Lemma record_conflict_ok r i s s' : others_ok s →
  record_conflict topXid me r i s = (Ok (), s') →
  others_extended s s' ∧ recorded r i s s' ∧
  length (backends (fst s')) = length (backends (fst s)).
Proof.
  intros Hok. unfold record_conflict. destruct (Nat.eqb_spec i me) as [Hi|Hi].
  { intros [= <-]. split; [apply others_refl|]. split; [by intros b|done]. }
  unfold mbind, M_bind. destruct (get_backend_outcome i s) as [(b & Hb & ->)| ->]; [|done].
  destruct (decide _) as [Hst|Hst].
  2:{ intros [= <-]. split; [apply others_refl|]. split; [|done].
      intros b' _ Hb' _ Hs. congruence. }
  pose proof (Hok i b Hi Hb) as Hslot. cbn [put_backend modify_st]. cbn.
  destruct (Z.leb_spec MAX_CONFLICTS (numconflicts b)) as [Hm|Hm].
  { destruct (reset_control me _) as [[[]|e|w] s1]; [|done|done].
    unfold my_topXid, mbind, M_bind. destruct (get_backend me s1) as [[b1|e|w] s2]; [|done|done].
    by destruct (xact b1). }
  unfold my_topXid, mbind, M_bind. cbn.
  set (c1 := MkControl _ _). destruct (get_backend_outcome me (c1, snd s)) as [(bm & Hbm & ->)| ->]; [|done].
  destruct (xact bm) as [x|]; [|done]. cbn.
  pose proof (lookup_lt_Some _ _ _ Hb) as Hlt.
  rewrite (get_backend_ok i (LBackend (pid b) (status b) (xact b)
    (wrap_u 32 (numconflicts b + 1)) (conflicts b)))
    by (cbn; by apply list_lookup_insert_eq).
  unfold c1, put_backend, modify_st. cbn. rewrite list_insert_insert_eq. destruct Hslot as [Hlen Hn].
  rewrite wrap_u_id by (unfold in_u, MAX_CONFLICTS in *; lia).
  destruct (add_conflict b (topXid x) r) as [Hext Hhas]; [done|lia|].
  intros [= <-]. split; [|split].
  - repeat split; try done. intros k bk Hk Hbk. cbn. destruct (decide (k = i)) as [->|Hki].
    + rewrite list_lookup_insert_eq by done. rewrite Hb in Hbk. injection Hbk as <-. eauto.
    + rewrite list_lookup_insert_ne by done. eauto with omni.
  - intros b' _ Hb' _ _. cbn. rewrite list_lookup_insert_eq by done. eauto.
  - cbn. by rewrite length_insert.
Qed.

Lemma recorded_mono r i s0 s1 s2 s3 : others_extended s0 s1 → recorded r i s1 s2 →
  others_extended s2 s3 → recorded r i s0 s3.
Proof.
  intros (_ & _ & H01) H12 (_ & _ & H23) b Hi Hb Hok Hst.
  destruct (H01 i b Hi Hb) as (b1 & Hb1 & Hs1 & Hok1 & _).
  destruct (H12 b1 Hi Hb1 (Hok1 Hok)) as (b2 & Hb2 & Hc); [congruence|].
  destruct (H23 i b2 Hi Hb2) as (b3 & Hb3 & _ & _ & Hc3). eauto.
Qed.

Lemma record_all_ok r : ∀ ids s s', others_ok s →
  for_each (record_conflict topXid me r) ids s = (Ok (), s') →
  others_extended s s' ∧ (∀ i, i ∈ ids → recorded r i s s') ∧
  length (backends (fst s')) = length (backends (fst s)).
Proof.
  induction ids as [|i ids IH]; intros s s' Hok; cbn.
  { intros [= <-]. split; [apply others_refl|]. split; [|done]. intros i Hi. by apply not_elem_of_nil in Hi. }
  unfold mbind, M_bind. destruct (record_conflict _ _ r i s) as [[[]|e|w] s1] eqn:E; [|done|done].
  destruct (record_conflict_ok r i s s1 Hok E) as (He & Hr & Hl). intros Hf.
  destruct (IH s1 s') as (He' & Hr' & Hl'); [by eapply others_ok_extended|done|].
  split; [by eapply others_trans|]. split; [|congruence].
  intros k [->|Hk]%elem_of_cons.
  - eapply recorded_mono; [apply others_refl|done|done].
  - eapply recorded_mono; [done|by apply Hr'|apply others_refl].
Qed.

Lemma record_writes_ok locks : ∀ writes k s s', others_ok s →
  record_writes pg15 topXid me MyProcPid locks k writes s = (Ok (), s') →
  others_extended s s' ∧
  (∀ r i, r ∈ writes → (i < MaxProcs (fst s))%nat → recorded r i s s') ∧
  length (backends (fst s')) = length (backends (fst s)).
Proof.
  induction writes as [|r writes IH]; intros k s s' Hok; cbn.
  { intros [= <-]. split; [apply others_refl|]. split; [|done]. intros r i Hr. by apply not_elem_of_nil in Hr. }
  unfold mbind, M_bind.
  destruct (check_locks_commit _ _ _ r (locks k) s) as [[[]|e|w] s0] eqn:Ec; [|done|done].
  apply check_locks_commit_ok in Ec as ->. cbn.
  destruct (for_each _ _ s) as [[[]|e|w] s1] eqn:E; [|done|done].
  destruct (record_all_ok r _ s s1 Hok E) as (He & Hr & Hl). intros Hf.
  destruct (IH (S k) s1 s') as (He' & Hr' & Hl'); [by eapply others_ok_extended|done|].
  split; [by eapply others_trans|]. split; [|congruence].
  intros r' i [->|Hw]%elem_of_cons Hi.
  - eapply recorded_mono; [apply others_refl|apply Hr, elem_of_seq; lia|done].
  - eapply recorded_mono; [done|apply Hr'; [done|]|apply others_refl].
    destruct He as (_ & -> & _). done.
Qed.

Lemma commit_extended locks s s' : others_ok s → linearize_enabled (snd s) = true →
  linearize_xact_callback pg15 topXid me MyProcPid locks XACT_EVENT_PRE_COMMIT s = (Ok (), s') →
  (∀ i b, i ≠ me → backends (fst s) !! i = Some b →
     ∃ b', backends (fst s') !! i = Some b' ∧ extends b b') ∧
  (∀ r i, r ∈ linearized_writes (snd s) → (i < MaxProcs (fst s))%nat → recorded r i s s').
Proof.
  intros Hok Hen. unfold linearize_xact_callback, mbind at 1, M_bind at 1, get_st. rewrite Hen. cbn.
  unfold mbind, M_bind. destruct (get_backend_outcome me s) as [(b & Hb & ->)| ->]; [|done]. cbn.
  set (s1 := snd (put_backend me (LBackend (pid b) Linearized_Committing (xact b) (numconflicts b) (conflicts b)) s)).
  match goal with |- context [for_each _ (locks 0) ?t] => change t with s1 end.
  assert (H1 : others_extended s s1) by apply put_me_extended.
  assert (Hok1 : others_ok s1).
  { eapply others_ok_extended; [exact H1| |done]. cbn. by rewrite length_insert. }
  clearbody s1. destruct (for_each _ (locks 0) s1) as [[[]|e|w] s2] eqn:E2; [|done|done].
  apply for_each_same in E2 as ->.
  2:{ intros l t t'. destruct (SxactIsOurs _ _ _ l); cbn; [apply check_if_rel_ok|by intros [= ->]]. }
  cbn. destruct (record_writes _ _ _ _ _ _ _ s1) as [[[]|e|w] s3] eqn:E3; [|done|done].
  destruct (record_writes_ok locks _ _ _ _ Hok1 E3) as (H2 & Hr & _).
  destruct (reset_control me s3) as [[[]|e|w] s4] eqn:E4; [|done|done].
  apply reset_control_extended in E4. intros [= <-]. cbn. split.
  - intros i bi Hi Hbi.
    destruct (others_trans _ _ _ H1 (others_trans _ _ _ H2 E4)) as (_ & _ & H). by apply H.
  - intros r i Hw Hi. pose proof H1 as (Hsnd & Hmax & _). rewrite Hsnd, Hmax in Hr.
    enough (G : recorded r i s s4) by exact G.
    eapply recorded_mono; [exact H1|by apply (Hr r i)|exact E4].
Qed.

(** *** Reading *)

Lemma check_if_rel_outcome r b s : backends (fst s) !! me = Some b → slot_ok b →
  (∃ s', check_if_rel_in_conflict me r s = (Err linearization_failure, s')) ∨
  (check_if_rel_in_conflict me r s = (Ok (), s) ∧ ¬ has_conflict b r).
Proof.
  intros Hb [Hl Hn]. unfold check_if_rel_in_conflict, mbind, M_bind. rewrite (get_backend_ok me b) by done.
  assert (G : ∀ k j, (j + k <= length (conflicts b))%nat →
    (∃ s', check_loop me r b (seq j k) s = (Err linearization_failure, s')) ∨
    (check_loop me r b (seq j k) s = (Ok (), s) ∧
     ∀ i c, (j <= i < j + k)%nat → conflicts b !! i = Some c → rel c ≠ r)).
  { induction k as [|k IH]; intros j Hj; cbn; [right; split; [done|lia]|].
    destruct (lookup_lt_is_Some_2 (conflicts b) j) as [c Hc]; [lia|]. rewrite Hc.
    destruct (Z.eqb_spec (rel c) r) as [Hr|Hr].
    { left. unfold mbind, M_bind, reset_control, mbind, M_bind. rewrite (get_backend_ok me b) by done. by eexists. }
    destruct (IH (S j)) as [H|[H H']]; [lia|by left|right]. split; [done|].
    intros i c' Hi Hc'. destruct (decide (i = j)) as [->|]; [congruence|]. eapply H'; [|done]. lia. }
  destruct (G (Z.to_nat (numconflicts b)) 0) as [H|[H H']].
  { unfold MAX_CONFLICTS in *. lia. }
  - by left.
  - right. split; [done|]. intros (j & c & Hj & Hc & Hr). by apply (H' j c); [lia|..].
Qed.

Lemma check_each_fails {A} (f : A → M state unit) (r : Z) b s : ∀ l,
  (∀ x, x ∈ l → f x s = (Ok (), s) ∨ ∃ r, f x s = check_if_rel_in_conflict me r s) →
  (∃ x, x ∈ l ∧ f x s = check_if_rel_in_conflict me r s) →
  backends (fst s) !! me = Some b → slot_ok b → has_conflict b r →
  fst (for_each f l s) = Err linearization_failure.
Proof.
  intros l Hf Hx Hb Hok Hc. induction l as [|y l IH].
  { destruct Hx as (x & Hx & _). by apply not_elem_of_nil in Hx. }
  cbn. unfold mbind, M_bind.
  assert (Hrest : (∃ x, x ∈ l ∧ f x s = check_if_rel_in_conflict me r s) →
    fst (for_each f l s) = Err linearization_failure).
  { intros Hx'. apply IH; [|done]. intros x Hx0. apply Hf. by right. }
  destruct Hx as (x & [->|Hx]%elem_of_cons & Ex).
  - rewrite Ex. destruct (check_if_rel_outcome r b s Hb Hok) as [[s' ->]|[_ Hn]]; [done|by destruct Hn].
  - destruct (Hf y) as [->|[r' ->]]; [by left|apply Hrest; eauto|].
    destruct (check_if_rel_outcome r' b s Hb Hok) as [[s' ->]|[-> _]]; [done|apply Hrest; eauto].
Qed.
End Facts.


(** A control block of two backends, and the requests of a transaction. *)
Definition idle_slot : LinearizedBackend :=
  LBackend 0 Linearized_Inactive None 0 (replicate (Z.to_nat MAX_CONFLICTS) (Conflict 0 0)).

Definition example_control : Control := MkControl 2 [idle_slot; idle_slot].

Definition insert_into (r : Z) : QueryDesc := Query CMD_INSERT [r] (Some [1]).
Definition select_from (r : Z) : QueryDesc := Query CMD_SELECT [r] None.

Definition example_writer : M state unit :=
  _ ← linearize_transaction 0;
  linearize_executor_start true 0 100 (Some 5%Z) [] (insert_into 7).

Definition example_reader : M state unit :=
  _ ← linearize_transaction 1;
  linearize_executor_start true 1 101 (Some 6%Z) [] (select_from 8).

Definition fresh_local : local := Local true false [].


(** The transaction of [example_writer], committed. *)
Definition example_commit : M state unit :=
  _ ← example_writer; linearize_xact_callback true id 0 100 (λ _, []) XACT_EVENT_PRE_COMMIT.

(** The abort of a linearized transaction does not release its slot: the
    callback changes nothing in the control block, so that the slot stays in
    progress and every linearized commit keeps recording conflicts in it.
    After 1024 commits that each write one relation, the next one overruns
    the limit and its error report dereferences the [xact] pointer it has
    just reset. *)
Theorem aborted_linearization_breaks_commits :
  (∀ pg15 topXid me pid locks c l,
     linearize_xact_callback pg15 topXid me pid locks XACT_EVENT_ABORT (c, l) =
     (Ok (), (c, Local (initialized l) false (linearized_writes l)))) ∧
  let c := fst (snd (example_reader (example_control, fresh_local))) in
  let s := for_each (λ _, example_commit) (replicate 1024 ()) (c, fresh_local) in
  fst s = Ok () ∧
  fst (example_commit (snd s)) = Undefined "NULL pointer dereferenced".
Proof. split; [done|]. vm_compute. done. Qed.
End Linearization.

▶ [Task brief]: Show the lines of the material that contain the word "numconflicts".

▶ [Written reply]:
  destruct (Z.leb_spec MAX_CONFLICTS (numconflicts b)) as [Hm|Hm].
    (wrap_u 32 (numconflicts b + 1)) (conflicts b)))
  set (s1 := snd (put_backend me (LBackend (pid b) Linearized_Committing (xact b) (numconflicts b) (conflicts b)) s)).
  destruct (G (Z.to_nat (numconflicts b)) 0) as [H|[H H']].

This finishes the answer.